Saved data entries
-- Opening Marker --

Lemma percent_roundtrip s : all_bytes s -> utf8_valid s = true -> percent_decode (percent_encode s) = Ok s.
Proof.
  intros Hb Hv. unfold percent_decode. rewrite (percent_loop _ s [] []); [|done|done|pose proof (length_percent_encode s); lia].
  change (Ok (from_utf8_lossy s) = @Ok unit bytes s). by rewrite lossy_valid.
Qed.

(** The characters of a percent-encoded text. *)
Definition percent_char (b : Z) : bool := unreserved b || (b =? 37).
Lemma percent_encode_chars s : all_bytes s -> forallb percent_char (percent_encode s) = true.
Proof.
  unfold percent_encode. induction 1 as [|b s Hb _ IH]; [done|]. cbn [map concat]. rewrite forallb_app, IH, andb_true_r.
  destruct (unreserved b) eqn:Hu; [cbn; unfold percent_char; by rewrite Hu|].
  assert (forall d, 0 <= d < 16 -> percent_char (hex_upper d) = true) as Hh.
  { intros d Hd. unfold percent_char, unreserved, is_ascii_alphanumeric, is_ascii_digit, is_ascii_upper, is_ascii_lower, hex_upper.
    destruct (Z.ltb_spec d 10).
    - rewrite (proj2 (Z.leb_le 48 _)), (proj2 (Z.leb_le _ 57)) by lia. done.
    - rewrite (proj2 (Z.leb_le 65 _)), (proj2 (Z.leb_le _ 90)) by lia. cbn. by rewrite !orb_true_r. }
  unfold is_byte in Hb. cbn [forallb]. rewrite !Hh; [done|apply Z.mod_pos_bound; lia|]. split; [apply Z.div_pos; lia|]. apply Z.div_lt_upper_bound; lia.
Qed.

(** The characters a host may hold: none that separates the parts of a URL. *)
Definition host_char (b : Z) : bool := plain b && negb (b =? 64) && negb (b =? 91) && negb (b =? 93) && negb (b =? 47).
Definition upstream_wf (u : Upstream) : Prop :=
  host u <> [] /\ forallb host_char (host u) = true /\ 0 < port u <= U16_MAX
  /\ (user u = None -> password u = None)
  /\ match user u with Some s => all_bytes s /\ utf8_valid s = true | None => True end
  /\ match password u with Some s => all_bytes s /\ utf8_valid s = true | None => True end.

Lemma split_endpoint_authority u : upstream_wf u -> split_endpoint (url_authority u ++ [58] ++ dec (port u)) = Ok (host u, port u).
Proof.
  intros (Hne & Hc & Hp & _). unfold split_endpoint, url_authority.
  assert (parse_u16 (dec (port u)) = Some (port u)) as Hport by (apply parse_uint_dec; unfold U16_MAX, U64_MAX in *; lia).
  assert (no_char 58 (dec (port u)) = true) as Hd by (apply (forallb_no_char is_ascii_digit); [done|apply dec_all; lia]).
  assert (contains_char 58 (host u) = false -> no_char 58 (host u) = true) as Hcc.
  { unfold contains_char, no_char. clear. induction (host u) as [|b s IH]; [done|]. cbn [existsb forallb].
    intros [Hb Hs]%orb_false_iff. rewrite Z.eqb_sym, Hb. by apply IH. }
  destruct (contains_char 58 (host u)) eqn:Hcol.
  - rewrite <- !app_assoc, strip_prefix_char.
    rewrite split_once_app by (by apply (forallb_no_char host_char)). rsimp.
    rewrite strip_prefix_char. rsimp. rewrite Hport. rsimp.
    by rewrite bool_decide_eq_false_2, (proj2 (Z.eqb_neq _ _)) by (done || lia).
  - assert (strip_prefix [91] (host u ++ [58] ++ dec (port u)) = None) as ->.
    { destruct (host u) as [|b s]; [done|]. cbn [forallb] in Hc. apply andb_prop in Hc as [Hb _].
      apply strip_prefix_other. by intros ->. }
    rewrite rsplit_once_app by done. rsimp. rewrite Hport. rsimp.
    by rewrite bool_decide_eq_false_2, (proj2 (Z.eqb_neq _ _)) by (done || lia).
Qed.

Section url_theorems.
Context `{UnicodeCase}.

(** The parts of a URL that ends with a port. *)
Lemma parse_scheme scheme k rest p :
  (scheme, k) ∈ [(lit "socks5", Socks5); (lit "socks5h", Socks5); (lit "http", Http)] -> 0 <= p ->
  parse (scheme ++ lit "://" ++ rest ++ dec p)
  = let '(credentials, endpoint) :=
      match rsplit_once 64 (rest ++ dec p) with Some (c, e) => (Some c, e) | None => (None, rest ++ dec p) end in
    '(host, port) ← split_endpoint (trim_end_matches 47 endpoint);
    '(user, password) ←
      match credentials with
      | Some both =>
          match split_once 58 both with
          | Some (user, password) =>
              user ← infallible (percent_decode user);
              password ← infallible (percent_decode password);
              Ok (Some user, Some password)
          | None => user ← infallible (percent_decode both); Ok (Some user, None)
          end
      | None => Ok (None, None)
      end;
    Ok (mkUpstream k host port user password).
Proof.
  intros Hs Hp. unfold parse.
  assert (trim (scheme ++ lit "://" ++ rest ++ dec p) = scheme ++ lit "://" ++ rest ++ dec p) as ->.
  { pose proof (dec_all p Hp) as Hd. assert (forallb plain (dec p) = true) as Hpl.
    { revert Hd. apply forallb_impl. intros x Hx. apply addr_char_plain. unfold addr_char, ip_char. by rewrite Hx. }
    rewrite !app_assoc. apply trim_ends; [|done|by apply dec_not_nil].
    rewrite !elem_of_cons in Hs. by destruct Hs as [[= -> ->]|[[= -> ->]|[[= -> ->]|[]%elem_of_nil]]]. }
  assert (split_once_str (lit "://") (scheme ++ lit "://" ++ rest ++ dec p) = Some (scheme, rest ++ dec p) /\ to_lowercase scheme = scheme) as [-> ->].
  { rewrite !elem_of_cons in Hs. destruct Hs as [[= -> ->]|[[= -> ->]|[[= -> ->]|[]%elem_of_nil]]];
      (split; [by apply split_once_str_app|by rewrite to_lowercase_ascii]). }
  rewrite !elem_of_cons in Hs. destruct Hs as [[= -> ->]|[[= -> ->]|[[= -> ->]|[]%elem_of_nil]]];
    cbn [mbind res_bind]; by destruct (rsplit_once 64 (rest ++ dec p)) as [[c e]|].
Qed.

Lemma authority_no_at u : upstream_wf u -> no_char 64 (url_authority u ++ [58] ++ dec (port u)) = true.
Proof.
  intros (_ & Hc & Hp & _). unfold url_authority. rewrite !no_char_app.
  rewrite (forallb_no_char is_ascii_digit 64 (dec (port u))) by (done || (apply dec_all; lia)).
  destruct (contains_char 58 (host u)); rewrite ?no_char_app, (forallb_no_char host_char 64 (host u)) by done; done.
Qed.

Lemma authority_no_slash u : upstream_wf u ->
  trim_end_matches 47 (url_authority u ++ [58] ++ dec (port u)) = url_authority u ++ [58] ++ dec (port u).
Proof.
  intros (_ & _ & Hp & _). apply trim_end_matches_id. intros t E.
  pose proof (dec_all (port u) ltac:(lia)) as Hd. destruct (exists_last (dec_not_nil (port u) ltac:(lia))) as (d & c & Hdc).
  rewrite Hdc, forallb_app in Hd. apply andb_prop in Hd as [_ Hd]. rewrite Hdc in E.
  assert (c = 47) as -> by (rewrite !app_assoc in E; by apply app_inj_tail in E as [_ ?]). done.
Qed.

(** The address given to another program names the same proxy: what [psiphon_url]
    writes, credentials included, is parsed back as the proxy, and so is [url] for a
    proxy without credentials. *)
Theorem upstream_url_roundtrip u :
  upstream_wf u -> parse (psiphon_url u) = Ok u /\ (user u = None -> parse (url u) = Ok u).
Proof.
  intros Hu. pose proof Hu as (Hne & Hc & Hp & Hpw & Huser & Hpass).
  pose proof (authority_no_at u Hu) as Hat. pose proof (authority_no_slash u Hu) as Hsl. pose proof (split_endpoint_authority u Hu) as Hse.
  assert (forall scheme, (scheme, kind u) ∈ [(lit "socks5", Socks5); (lit "socks5h", Socks5); (lit "http", Http)] -> user u = None ->
    parse (scheme ++ lit "://" ++ url_authority u ++ [58] ++ dec (port u)) = Ok u) as Hplain.
  { intros scheme Hs Hn. rewrite (app_assoc (url_authority u)), (parse_scheme scheme (kind u)) by (done || lia). rewrite <- app_assoc.
    rewrite rsplit_once_none, Hsl, Hse by done. cbn [mbind res_bind]. f_equal. destruct u; cbn in *. by rewrite Hn, Hpw. }
  split; [|intros Hn; unfold url; apply Hplain; [by destruct (kind u); set_solver|done]].
  unfold psiphon_url. assert (exists scheme, match kind u with Socks5 => lit "socks5" | Http => lit "http" end = scheme
    /\ (scheme, kind u) ∈ [(lit "socks5", Socks5); (lit "socks5h", Socks5); (lit "http", Http)]) as (scheme & -> & Hs).
  { destruct (kind u); eexists; (split; [reflexivity|set_solver]). }
  assert (forall s, all_bytes s -> no_char 58 (percent_encode s) = true) as Hn58.
  { intros s Hb. by apply (forallb_no_char percent_char), percent_encode_chars. }
  destruct (user u) as [name|] eqn:Hname; [|cbn [app]; apply Hplain; done]. destruct Huser as [Hnb Hnv].
  assert (forall creds, parse (scheme ++ lit "://" ++ (creds ++ [64]) ++ url_authority u ++ [58] ++ dec (port u))
    = ('(user, password) ←
      match split_once 58 creds with
      | Some (user, password) =>
          user ← infallible (percent_decode user);
          password ← infallible (percent_decode password);
          Ok (Some user, Some password)
      | None => user ← infallible (percent_decode creds); Ok (Some user, None)
      end;
      Ok (mkUpstream (kind u) (host u) (port u) user password))) as Hcred.
  { intros creds. rewrite (app_assoc (url_authority u)), (app_assoc (creds ++ [64])), (parse_scheme scheme (kind u)) by (done || lia).
    rewrite <- !app_assoc, rsplit_once_app, Hsl, Hse by done. done. }
  destruct (password u) as [word|] eqn:Hword.
  - destruct Hpass as [Hwb Hwv].
    replace (percent_encode name ++ [58] ++ percent_encode word ++ [64]) with ((percent_encode name ++ [58] ++ percent_encode word) ++ [64]) by solve_app.
    rewrite Hcred, split_once_app, !percent_roundtrip by auto. cbn. destruct u; cbn in *. by rewrite Hname, Hword.
  - rewrite Hcred, split_once_none, percent_roundtrip by auto. cbn. destruct u; cbn in *. by rewrite Hname, Hword.
Qed.

(** ** The setting at work *)

(** What is remembered of a setting is what it names. *)
Definition seen_ok (seen : option (bytes * option Upstream)) : Prop :=
  match seen with Some (raw, u) => u = from_value raw | None => True end.

Lemma remembered_spec seen raw : seen_ok seen -> (remembered seen raw).2 = from_value raw /\ seen_ok (remembered seen raw).1.
Proof.
  unfold remembered. destruct seen as [[last u]|]; cbn; [|done]. intros ->. by case_bool_decide; subst.
Qed.

Lemma parse_trim raw : parse (trim raw) = parse raw.
Proof. unfold parse. by rewrite trim_idem. Qed.

(** A setting that names a proxy and lets aether start is the proxy of every connection
    from then on, whatever was remembered of earlier settings: no connection goes around
    it; a blank setting names none. *)
Theorem checked_setting_is_used env seen :
  seen_ok seen -> usable (default [] (env (lit "AETHER_UPSTREAM"))) = Ok tt ->
  (trim (default [] (env (lit "AETHER_UPSTREAM"))) = [] /\ (configured None env seen).2 = None)
  \/ exists u, parse (default [] (env (lit "AETHER_UPSTREAM"))) = Ok u /\ (configured None env seen).2 = Some u.
Proof.
  set (raw := default [] (env (lit "AETHER_UPSTREAM"))). intros Hseen. unfold configured, usable. fold raw.
  destruct (remembered_spec seen raw Hseen) as [-> _]. unfold from_value. rewrite parse_trim.
  case_bool_decide as Hb; [by left|]. destruct (parse raw) as [u|e|]; [|done..]. intros _. right. by exists u.
Qed.
End url_theorems.

(** ** The handshake with a SOCKS5 server *)

Lemma talk_write {B} msg (f : unit -> talk B) input :
  (write_all msg ≫= f) input = let '(out, r) := f tt input in (msg ++ out, r).
Proof. done. Qed.
Lemma talk_read {B} l rest n (f : bytes -> talk B) : blen l = n -> (read_exact n ≫= f) (l ++ rest) = f l rest.
Proof.
  intros Hl. unfold read_exact, mbind, talk_bind. rewrite SocksWire.read_exact_app by done. by destruct (f l rest).
Qed.
Lemma talk_lift {A B} (a : A) (f : A -> talk B) input : (lift (Ok a) ≫= f) input = f a input.
Proof. unfold lift, mbind, talk_bind. cbn. by destruct (f a input). Qed.
Lemma talk_bind_assoc {A B C} (m : talk A) (f : A -> talk B) (g : B -> talk C) input :
  ((m ≫= f) ≫= g) input = (m ≫= (fun a => f a ≫= g)) input.
Proof.
  unfold mbind, talk_bind. destruct (m input) as [out [[a rest]|e|]]; [|done..]. destruct (f a rest) as [out' [[b rest']|e|]]; [|done..].
  destruct (g b rest'). by rewrite app_assoc.
Qed.
Lemma talk_mret {A B} (a : A) (f : A -> talk B) input : (mret a ≫= f) input = f a input.
Proof. unfold mret, talk_ret, mbind, talk_bind. by destruct (f a input). Qed.

Lemma socks_greet_none {B} u (f : unit -> talk B) rest : user u = None ->
  (socks_greet u ≫= f) ([VER; 0] ++ rest) = let '(out, r) := f tt rest in ([VER; 1; AUTH_NONE] ++ out, r).
Proof.
  intros Hu. unfold socks_greet. rewrite Hu. change (bool_decide (is_Some None)) with false. cbn iota.
  rewrite talk_bind_assoc, talk_write, talk_bind_assoc, talk_read by done.
  change (idx [VER; 0] 0) with (@Ok AetherError Z VER). change (idx [VER; 0] 1) with (@Ok AetherError Z 0).
  rewrite talk_bind_assoc, talk_lift. change (negb (VER =? VER)) with false. cbn iota.
  rewrite talk_bind_assoc, talk_lift. change ((0 =? AUTH_NONE) && false) with false. change (0 =? AUTH_NONE) with true. cbn iota.
  by rewrite talk_mret.
Qed.

Lemma read_reply_bound {B} (f : SocketAddr -> talk B) bound rest : sa_wf bound ->
  (read_reply ≫= f) (SocksWire.reply_bound bound ++ rest) = f bound rest.
Proof.
  intros [Hip Hport]. destruct bound as [ip port]. cbn [sa_ip sa_port] in *. unfold SocksWire.reply_bound. cbn [sa_ip sa_port].
  pose proof (SocksWire.octets_combine ip Hip) as Hc.
  assert (exists t, [SocksWire.VER; SocksWire.REP_OK; 0] ++ match ip with V4 a => [SocksWire.ATYP_V4] ++ octets (V4 a) | V6 a => [SocksWire.ATYP_V6] ++ octets (V6 a) end
    = [VER; REP_OK; 0; t] ++ octets ip /\ t = match ip with V4 _ => ATYP_V4 | V6 _ => ATYP_V6 end) as (t & E & Ht) by (destruct ip; eauto).
  rewrite (app_assoc [SocksWire.VER; _; _]), E. clear E. rewrite <- !app_assoc. unfold read_reply. rewrite talk_bind_assoc, talk_read by done.
  change (idx [VER; REP_OK; 0; t] 0) with (@Ok AetherError Z VER). change (idx [VER; REP_OK; 0; t] 1) with (@Ok AetherError Z REP_OK).
  change (idx [VER; REP_OK; 0; t] 3) with (@Ok AetherError Z t).
  rewrite talk_bind_assoc, talk_lift. change (negb (VER =? VER)) with false. cbn iota.
  rewrite talk_bind_assoc, talk_lift. change (negb (REP_OK =? REP_OK)) with false. cbn iota.
  rewrite talk_bind_assoc, talk_lift, talk_bind_assoc.
  assert (forall (g : IpAddr -> talk B) r,
    ((if t =? ATYP_V4 then o ← read_exact 4; mret (V4 (be_combine o))
      else if t =? ATYP_V6 then o ← read_exact 16; mret (V6 (be_combine o))
      else if t =? ATYP_NAME then
        length ← read_exact 1; l ← lift (idx length 0); name ← read_exact l;
        mret (default (V4 0) (parse_ip (from_utf8_lossy name)))
      else fail (Other (lit "the upstream proxy sent address type " ++ dec t ++ lit ", which aether cannot read"))) ≫= g)
      (octets ip ++ r) = g ip r) as Haddr.
  { intros g r. subst t. destruct ip as [a|a].
    - change (ATYP_V4 =? ATYP_V4) with true. cbn iota. rewrite talk_bind_assoc, talk_read by (apply blen_be_bytes). rewrite talk_mret. by rewrite Hc.
    - change (ATYP_V6 =? ATYP_V4) with false. change (ATYP_V6 =? ATYP_V6) with true. cbn iota.
      rewrite talk_bind_assoc, talk_read by (apply blen_be_bytes). rewrite talk_mret. by rewrite Hc. }
  rewrite Haddr. clear Haddr. rewrite talk_bind_assoc, talk_read by apply blen_be16_bytes. rewrite be16_bytes_spec.
  change (idx [?a; ?b] 0) with (@Ok AetherError Z a). change (idx [?a; ?b] 1) with (@Ok AetherError Z b).
  rewrite talk_bind_assoc, talk_lift, talk_bind_assoc, talk_lift, talk_mret. by rewrite u16_be_roundtrip.
Qed.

-- Closing Marker --

Exercise: What are the lines above, starting at the one with "is_ascii_upper, is_ascii_lower, hex_upper." and ending at the one with "match user u"? Give them again exactly, and only them.

Response to this exercise:
  { intros d Hd. unfold percent_char, unreserved, is_ascii_alphanumeric, is_ascii_digit, is_ascii_upper, is_ascii_lower, hex_upper.
    destruct (Z.ltb_spec d 10).
    - rewrite (proj2 (Z.leb_le 48 _)), (proj2 (Z.leb_le _ 57)) by lia. done.
    - rewrite (proj2 (Z.leb_le 65 _)), (proj2 (Z.leb_le _ 90)) by lia. cbn. by rewrite !orb_true_r. }
  unfold is_byte in Hb. cbn [forallb]. rewrite !Hh; [done|apply Z.mod_pos_bound; lia|]. split; [apply Z.div_pos; lia|]. apply Z.div_lt_upper_bound; lia.
Qed.

(** The characters a host may hold: none that separates the parts of a URL. *)
Definition host_char (b : Z) : bool := plain b && negb (b =? 64) && negb (b =? 91) && negb (b =? 93) && negb (b =? 47).
Definition upstream_wf (u : Upstream) : Prop :=
  host u <> [] /\ forallb host_char (host u) = true /\ 0 < port u <= U16_MAX
  /\ (user u = None -> password u = None)
  /\ match user u with Some s => all_bytes s /\ utf8_valid s = true | None => True end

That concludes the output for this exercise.